Cruiser of the Royal Navy

HMS Orlando was the lead ship of the of first-class cruisers built in the yards of Palmers Shipbuilding and Iron Company, Jarrow and launched on 3 August 1886.

==Service history==

She was commanded by Charles Ramsay Arbuthnot on the Australia Station from 1892 to 1895. In 1899 she was assigned to the China Station, Captain James Henry Thomas Burke in command. During the Boxer Rebellion in 1900, sailors from HMS Orlando formed part of the force led by Vice-Admiral Sir Edward Seymour attempting to relieve the British Legation in Beijing. A replica of a bell captured from the Taku Forts forms part of a memorial to HMS Orlando in Victoria Park, Portsmouth.

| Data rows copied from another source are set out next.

(** One turn of the loop of [interpretObject]: the node of one entry,
    and the context as the turn leaves it. *)
Definition entry_body (key : jstring) (value : value)
    (context : Context) : run (ChildNode * Context) :=
  if startsWith (lit "@") key then
    let src := sliceFrom key 1 in
    let '(node, c1) :=
      Context_reflect context
        (atRule (atRuleName src) (atRuleParams src)) in
    if isInterpretable value then
      match nested_body node value c1 with
      | Err e => Err e
      | Ok node' => Ok (node', c1)
      end
    else if negb (value_eq_undefined value) then
      Err (Context_unexpected c1 value)
    else Ok (node, c1)
  else if isInterpretable value then
    let '(node, c1) := Context_reflect context (rule key) in
    match nested_body node value c1 with
    | Err e => Err e
    | Ok node' => Ok (node', c1)
    end
  else if isStringifiable value then
    Ok (Context_reflect context
         (decl key (String_ unexpected_message value)))
  else Err (Context_unexpected context value).

End Bodies.

Fixpoint interp (arg : value) (context : Context) {struct arg}
  : run (list ChildNode * Context) :=
  match arg with
  | VIterable items fin =>
      (fix items_loop (l : list value) (c : Context)
         : run (list ChildNode * Context) :=
         match l with
         | [] => match fin with
                 | Done _ => Ok ([], c)
                 | Fail e => Err e
                 end
         | v :: l' =>
             match interp v c with
             | Err e => Err e
             | Ok (ns, c') =>
                 match items_loop l' c' with
                 | Err e => Err e
                 | Ok (ns', c'') => Ok (ns ++ ns', c'')
                 end
             end
         end) items context
  | VPlain es =>
      (fix entries (l : list (jstring * value)) (c : Context)
         : run (list ChildNode * Context) :=
         match l with
         | [] => Ok ([], c)
         | (key, value) :: l' =>
             match entry_body interp key value c with
             | Err e => Err e
             | Ok (node, c1) =>
                 match entries l' c1 with
                 | Err e => Err e
                 | Ok (ns, c2) => Ok (node :: ns, c2)
                 end
             end
         end) es context
  | VNode n =>
      let '(n', c) := Context_reflect context n in Ok ([n'], c)
  | _ => Err (Context_unexpected context arg)
  end.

In late March 1902 she left Hong Kong for Singapore, arriving there on 6 April. After three weeks, she left Penang in late April, homebound, stopping at Colombo on 5 May, Aden on 14 May, Malta on 28 May, and Gibraltar on 2 June, before arriving at Portsmouth four days later. Captain Burke died at sea on 12 May 1902, during the journey, and was buried at Aden. Commander Philip Howard Colomb was in charge for the remainder of the journey. She paid off at Portsmouth on 25 July, and was placed in the B Division of the Fleet Reserve.

HMS Orlando was sold for scrapping on 11 July 1905 to Thos. W. Ward of Morecambe for £10,000.